Parágrafo 175 - William Contraponto




PARÁGRAFO 175


Dois homens dividiam a mesma espera,

duas vidas guardadas pela discrição,

enquanto uma norma fria e severa

tentava transformar afeto em infração.


Havia um quarto, uma janela, uma cidade,

e um mundo que não lhes permitia escolher,

mas entre os dois permanecia a vontade

de continuar próximos, apesar do poder.


Um número passou a nomear suas vidas,

um papel decidiu aquilo que deveriam ser,

e um triângulo rosa sobre suas roupas

passou a dizer aquilo que não podiam esconder.


Não havia culpa naquele sentimento,

nem havia ameaça naquilo que os unia,

mas o poder transformou um simples vínculo

em motivo para lhes negar a própria alegria.
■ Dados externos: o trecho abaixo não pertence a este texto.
Lemma sequential_reuse (now : Z) (e : env) (w w1 : world) (c : string) :
  cache_valid w now = None ->
  getClientId_at now e w = (Ok c, w1) ->
  (forall t, t < now + 3600000 -> getClientId_at t e w1 = (Ok c, w1)) /\
  (forall times, Forall (fun t => t < now + 3600000) times ->
     getClientId_each times e w1 = (map (fun _ => Ok c) times, w1)) /\
  (forall t, now + 3600000 <= t ->
     getClientId_at t e w1 = scrape t e w1 /\
     scrapes (snd (getClientId_at t e w1)) = S (scrapes w1)).
Proof.
  intros Miss G. unfold getClientId_at in G. rewrite Miss in G.
  destruct (scrape_ok now e w w1 c G) as (C & X & L). unfold ttl in X.
  assert (Hit : forall t, t < now + 3600000 -> getClientId_at t e w1 = (Ok c, w1)).
  { intros t T. unfold getClientId_at.
    rewrite (cache_valid_stored w1 c t C L); [reflexivity|lia]. }
  split; [exact Hit|]. split.
  - induction 1 as [|t times Ht _ IH]; [reflexivity|].
    simpl. rewrite (Hit t Ht), IH. reflexivity.
  - intros t T. unfold getClientId_at.
    rewrite (cache_valid_expired w1 t); [|lia].
    split; [reflexivity|apply scrape_counts_once].
Qed.

Lemma set_nth_same {A} (l : list A) (i : nat) (x : A) :
  nth_error l i = Some x -> set_nth i x l = l.
Proof.
  revert i. induction l as [|a l IH]; intros i; destruct i as [|i]; simpl;
    try discriminate.
  - intros E; inversion E; reflexivity.
  - intros E. now rewrite (IH i E).
Qed.

(** With every call returned and a credential valid for all of them, calls
    are served from the cache and resumptions find nothing to resume. *)
Lemma quiescent_run (evs : list event) (p : pool) (c : string) :
  Forall returned (calls p) ->
  cachedClientId (module p) = Some c ->
  String.length c = 32%nat ->
  Forall (fun t => t < clientIdExpiry (module p)) (call_times evs) ->
  module (run evs p) = module p /\
  calls (run evs p) = (calls p ++ map (fun _ => Returned (Ok c)) (call_times evs))%list.
Proof.
  revert p. induction evs as [|ev evs IH]; intros p Q C L T.
  - simpl. rewrite app_nil_r. split; reflexivity.
  - destruct ev as [t|i got].
    + change (call_times (Call t :: evs)) with (t :: call_times evs) in *.
      inversion T as [|t' ts Ht Ts]; subst.
      assert (S : step p (Call t)
                  = {| module := module p; calls := calls p ++ [Returned (Ok c)] |}).
      { unfold step. rewrite (cache_valid_stored (module p) c t C L Ht). reflexivity. }
      change (run (Call t :: evs) p) with (run evs (step p (Call t))). rewrite S.
      destruct (IH {| module := module p; calls := calls p ++ [Returned (Ok c)] |})
        as [M K]; simpl; auto.
      { apply Forall_app. split; [exact Q|repeat constructor]. }
      simpl in M, K. rewrite M, K, <- app_assoc. split; reflexivity.
    + change (call_times (Resume i got :: evs)) with (call_times evs) in *.
      assert (S : step p (Resume i got) = p).
      { unfold step. destruct (nth_error (calls p) i) as [c0|] eqn:N; [|reflexivity].
        assert (R : returned c0).
        { apply nth_error_In in N. rewrite Forall_forall in Q. now apply Q. }
        destruct c0 as [n|n rest|r]; try contradiction. simpl.
        rewrite (set_nth_same _ _ _ N). destruct p; reflexivity. }
      change (run (Resume i got :: evs) p) with (run evs (step p (Resume i got))).
      rewrite S. now apply IH.
Qed.

(** C4 (as amended).  After a call at clock reading [now] that missed the
    cache and scraped the credential [c], and with no other call in flight:
    every call made at a reading below [now + 3600000] returns [c] itself and
    leaves the module state and the request log as they are (no scrape),
    however many such calls are made, whether they are read one after the
    other or as events on a pool whose calls have all returned; and a call
    made at a reading of [now + 3600000] or more runs the scrape again,
    adding one request for the landing page. *)
Theorem credential_reused_until_expiry (now : Z) (e : env) (w w1 : world) (c : string) :
  cache_valid w now = None ->
  getClientId_at now e w = (Ok c, w1) ->
  (forall t, t < now + 3600000 -> getClientId_at t e w1 = (Ok c, w1)) /\
  (forall times, Forall (fun t => t < now + 3600000) times ->
     getClientId_each times e w1 = (map (fun _ => Ok c) times, w1)) /\
  (forall t, now + 3600000 <= t ->
     getClientId_at t e w1 = scrape t e w1 /\
     scrapes (snd (getClientId_at t e w1)) = S (scrapes w1)) /\
  (forall (p : pool) (evs : list event),
     module p = w1 ->
     Forall returned (calls p) ->
     Forall (fun t => t < now + 3600000) (call_times evs) ->
     module (run evs p) = w1 /\
     calls (run evs p) = (calls p ++ map (fun _ => Returned (Ok c)) (call_times evs))%list).
Proof.
  intros Miss G.
  destruct (sequential_reuse now e w w1 c Miss G) as (A & B & C).
  split; [exact A|]. split; [exact B|]. split; [exact C|].
  intros p evs M Q T.
  unfold getClientId_at in G. rewrite Miss in G.
  destruct (scrape_ok now e w w1 c G) as (Cc & X & L). unfold ttl in X.
  rewrite <- M in Cc, X |- *.
  apply quiescent_run; auto. now rewrite X.
Qed.

Lemma credential_reused_until_expiry_witness :
  let w1 := snd (getClientId_at 5 scrape_env initial_world) in
  getClientId_each [5; 6; 3600004] scrape_env w1
    = ([Ok demo_token; Ok demo_token; Ok demo_token], w1) /\
  scrapes (snd (getClientId_at 3600005 scrape_env w1)) = S (scrapes w1) /\
  calls (run [Call 6; Resume 0 None; Call 3600004]
           {| module := w1; calls := [Returned (Ok demo_token)] |})
    = [Returned (Ok demo_token); Returned (Ok demo_token); Returned (Ok demo_token)].
Proof.
  destruct (credential_reused_until_expiry 5 scrape_env initial_world
              (store demo_token (5 + ttl)
                 (log (Url demo_script_url) (log homepage initial_world)))
              demo_token eq_refl eq_refl) as (_ & again & after & quiet).
  split; [|split].
  - apply (again [5; 6; 3600004]). repeat constructor.
  - apply (after 3600005). lia.
  - apply (quiet {| module := store demo_token (5 + ttl)
                                (log (Url demo_script_url) (log homepage initial_world));
                    calls := [Returned (Ok demo_token)] |}
                 [Call 6; Resume 0 None; Call 3600004]).
    + reflexivity.
    + repeat constructor.
    + repeat constructor.
Defined.

(** C4, as stated, fails when scrapes overlap: two calls start on a miss;
    after the first has stored its token a call at reading 2 is served that
    token from the cache; after the second has stored another token a call
    at reading 3 is served the other one.  Both late calls are made inside
    the hour and neither scrapes, yet they return different credentials. *)
Lemma overlapping_scrapes_change_the_credential :
  let after_first := run (firstn 5 overlapping_callers) idle_pool in
  let after_second := run (firstn 7 overlapping_callers) idle_pool in
  let final := run overlapping_callers idle_pool in
  cache_valid (module after_first) 2 = Some demo_token /\
  cache_valid (module after_second) 3 = Some other_token /\
  nth_error (calls final) 2 = Some (Returned (Ok demo_token)) /\
  nth_error (calls final) 3 = Some (Returned (Ok other_token)) /\
  scrapes (module final) = 2%nat /\
  2 < clientIdExpiry (module after_first) /\
  3 < clientIdExpiry (module after_first) /\
  demo_token <> other_token.
Proof.
  vm_compute. repeat split; try reflexivity; discriminate.
Qed.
Depois vieram os portões e a distância,

um lugar onde o medo aprendeu a mandar,

e o tempo perdeu sua importância

diante de um destino impossível de mudar.


Ficaram para trás os dias partilhados,

as conversas, os livros, a antiga afeição,

e dois nomes, quase apagados,

permaneceram guardados pela recordação.


Hoje resta apenas aquela sentença,

fria como um número perdido no papel,

e um triângulo rosa na memória

como testemunho de um tempo cruel.


Porque nenhuma lei possui o direito

de determinar aquilo que alguém pode sentir,

e nenhum poder consegue por decreto

decidir quem merece amar ou existir.